PROBLEM: Below are the entries; return every line among them that holds the word "only".

Dataset excerpts:
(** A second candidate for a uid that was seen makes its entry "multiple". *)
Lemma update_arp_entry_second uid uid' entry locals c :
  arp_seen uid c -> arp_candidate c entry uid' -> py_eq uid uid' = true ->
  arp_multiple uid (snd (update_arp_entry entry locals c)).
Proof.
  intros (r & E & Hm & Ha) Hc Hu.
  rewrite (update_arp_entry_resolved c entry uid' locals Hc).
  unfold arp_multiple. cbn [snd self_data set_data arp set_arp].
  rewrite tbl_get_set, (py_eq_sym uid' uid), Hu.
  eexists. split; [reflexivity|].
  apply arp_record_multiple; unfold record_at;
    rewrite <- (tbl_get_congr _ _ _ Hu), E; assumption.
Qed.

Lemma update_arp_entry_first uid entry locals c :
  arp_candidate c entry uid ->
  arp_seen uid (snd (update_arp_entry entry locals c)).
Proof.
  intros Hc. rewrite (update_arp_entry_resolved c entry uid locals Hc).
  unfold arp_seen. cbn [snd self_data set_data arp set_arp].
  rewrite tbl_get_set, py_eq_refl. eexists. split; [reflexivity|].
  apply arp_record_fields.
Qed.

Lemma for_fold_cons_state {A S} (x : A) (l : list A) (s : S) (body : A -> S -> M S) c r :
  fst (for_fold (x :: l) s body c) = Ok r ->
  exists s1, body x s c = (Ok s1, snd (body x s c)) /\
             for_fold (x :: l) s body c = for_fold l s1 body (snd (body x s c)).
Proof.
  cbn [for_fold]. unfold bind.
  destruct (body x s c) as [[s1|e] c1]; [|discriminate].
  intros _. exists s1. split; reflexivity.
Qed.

...

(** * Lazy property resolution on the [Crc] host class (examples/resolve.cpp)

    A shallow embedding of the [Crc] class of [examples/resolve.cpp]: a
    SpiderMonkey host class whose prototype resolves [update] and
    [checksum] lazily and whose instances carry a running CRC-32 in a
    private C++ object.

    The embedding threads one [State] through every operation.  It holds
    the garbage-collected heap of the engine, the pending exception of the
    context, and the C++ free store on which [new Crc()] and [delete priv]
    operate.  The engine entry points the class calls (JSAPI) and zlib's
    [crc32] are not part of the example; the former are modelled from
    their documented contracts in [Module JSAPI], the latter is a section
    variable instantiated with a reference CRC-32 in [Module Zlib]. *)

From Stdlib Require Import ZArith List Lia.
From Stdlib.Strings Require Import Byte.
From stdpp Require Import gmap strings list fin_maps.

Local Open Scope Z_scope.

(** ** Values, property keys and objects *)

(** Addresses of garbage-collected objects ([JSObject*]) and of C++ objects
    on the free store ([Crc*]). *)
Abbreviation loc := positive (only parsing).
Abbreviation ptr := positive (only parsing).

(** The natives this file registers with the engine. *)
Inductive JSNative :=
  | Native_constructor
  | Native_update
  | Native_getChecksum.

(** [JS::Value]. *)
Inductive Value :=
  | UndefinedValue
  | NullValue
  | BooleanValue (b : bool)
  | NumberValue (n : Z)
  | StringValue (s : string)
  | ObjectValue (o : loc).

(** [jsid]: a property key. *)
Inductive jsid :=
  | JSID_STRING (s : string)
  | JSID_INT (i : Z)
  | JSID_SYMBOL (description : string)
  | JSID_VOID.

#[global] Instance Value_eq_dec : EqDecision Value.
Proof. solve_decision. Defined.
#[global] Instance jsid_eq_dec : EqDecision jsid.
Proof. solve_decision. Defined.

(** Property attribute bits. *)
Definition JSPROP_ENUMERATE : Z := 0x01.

WRITTEN RESPONSE:
Abbreviation loc := positive (only parsing).
Abbreviation ptr := positive (only parsing).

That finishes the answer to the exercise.